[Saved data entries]
++++++++

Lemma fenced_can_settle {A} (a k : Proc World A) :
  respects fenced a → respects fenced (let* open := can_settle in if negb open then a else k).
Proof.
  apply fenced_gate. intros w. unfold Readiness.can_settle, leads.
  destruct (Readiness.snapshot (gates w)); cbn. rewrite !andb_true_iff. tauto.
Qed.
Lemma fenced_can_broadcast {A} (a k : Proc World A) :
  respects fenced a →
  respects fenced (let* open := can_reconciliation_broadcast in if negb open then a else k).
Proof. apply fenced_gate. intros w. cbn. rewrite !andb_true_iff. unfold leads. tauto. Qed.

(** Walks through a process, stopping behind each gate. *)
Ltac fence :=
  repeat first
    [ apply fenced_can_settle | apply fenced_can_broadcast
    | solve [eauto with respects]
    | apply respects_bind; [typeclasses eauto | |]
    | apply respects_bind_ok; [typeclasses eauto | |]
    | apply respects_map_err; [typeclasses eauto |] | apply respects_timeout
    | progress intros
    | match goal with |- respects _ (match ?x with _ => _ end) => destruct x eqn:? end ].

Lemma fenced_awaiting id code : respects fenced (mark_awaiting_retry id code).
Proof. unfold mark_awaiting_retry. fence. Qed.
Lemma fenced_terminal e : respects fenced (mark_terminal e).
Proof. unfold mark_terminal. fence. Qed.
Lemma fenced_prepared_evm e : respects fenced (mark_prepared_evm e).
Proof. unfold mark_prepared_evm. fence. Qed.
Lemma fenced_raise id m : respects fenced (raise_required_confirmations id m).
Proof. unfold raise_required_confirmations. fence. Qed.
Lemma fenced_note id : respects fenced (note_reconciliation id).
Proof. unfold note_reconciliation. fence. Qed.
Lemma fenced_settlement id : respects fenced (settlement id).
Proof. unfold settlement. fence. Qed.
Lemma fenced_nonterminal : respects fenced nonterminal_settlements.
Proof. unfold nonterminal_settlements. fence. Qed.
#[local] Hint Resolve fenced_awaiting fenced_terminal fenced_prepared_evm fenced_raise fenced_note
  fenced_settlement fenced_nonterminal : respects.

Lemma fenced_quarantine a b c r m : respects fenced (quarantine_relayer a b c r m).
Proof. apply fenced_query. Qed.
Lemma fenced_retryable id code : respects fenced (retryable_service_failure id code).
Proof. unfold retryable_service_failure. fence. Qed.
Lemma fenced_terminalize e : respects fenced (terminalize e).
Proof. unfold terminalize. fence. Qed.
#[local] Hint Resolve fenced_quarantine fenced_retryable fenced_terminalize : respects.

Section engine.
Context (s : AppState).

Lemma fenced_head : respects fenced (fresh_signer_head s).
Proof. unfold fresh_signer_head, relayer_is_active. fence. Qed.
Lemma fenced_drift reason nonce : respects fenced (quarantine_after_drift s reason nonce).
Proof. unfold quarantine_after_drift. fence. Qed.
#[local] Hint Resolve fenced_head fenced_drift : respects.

++++++++

Transcribe the lines above between the line holding "Proof. unfold mark_prepared_evm. fence. Qed." and the line holding "Proof. unfold quarantine_after_drift.", inclusive, exactly as they stand and with nothing added.

> Result for this exercise:
Proof. unfold mark_prepared_evm. fence. Qed.
Lemma fenced_raise id m : respects fenced (raise_required_confirmations id m).
Proof. unfold raise_required_confirmations. fence. Qed.
Lemma fenced_note id : respects fenced (note_reconciliation id).
Proof. unfold note_reconciliation. fence. Qed.
Lemma fenced_settlement id : respects fenced (settlement id).
Proof. unfold settlement. fence. Qed.
Lemma fenced_nonterminal : respects fenced nonterminal_settlements.
Proof. unfold nonterminal_settlements. fence. Qed.
#[local] Hint Resolve fenced_awaiting fenced_terminal fenced_prepared_evm fenced_raise fenced_note
  fenced_settlement fenced_nonterminal : respects.

Lemma fenced_quarantine a b c r m : respects fenced (quarantine_relayer a b c r m).
Proof. apply fenced_query. Qed.
Lemma fenced_retryable id code : respects fenced (retryable_service_failure id code).
Proof. unfold retryable_service_failure. fence. Qed.
Lemma fenced_terminalize e : respects fenced (terminalize e).
Proof. unfold terminalize. fence. Qed.
#[local] Hint Resolve fenced_quarantine fenced_retryable fenced_terminalize : respects.

Section engine.
Context (s : AppState).

Lemma fenced_head : respects fenced (fresh_signer_head s).
Proof. unfold fresh_signer_head, relayer_is_active. fence. Qed.
Lemma fenced_drift reason nonce : respects fenced (quarantine_after_drift s reason nonce).
Proof. unfold quarantine_after_drift. fence. Qed.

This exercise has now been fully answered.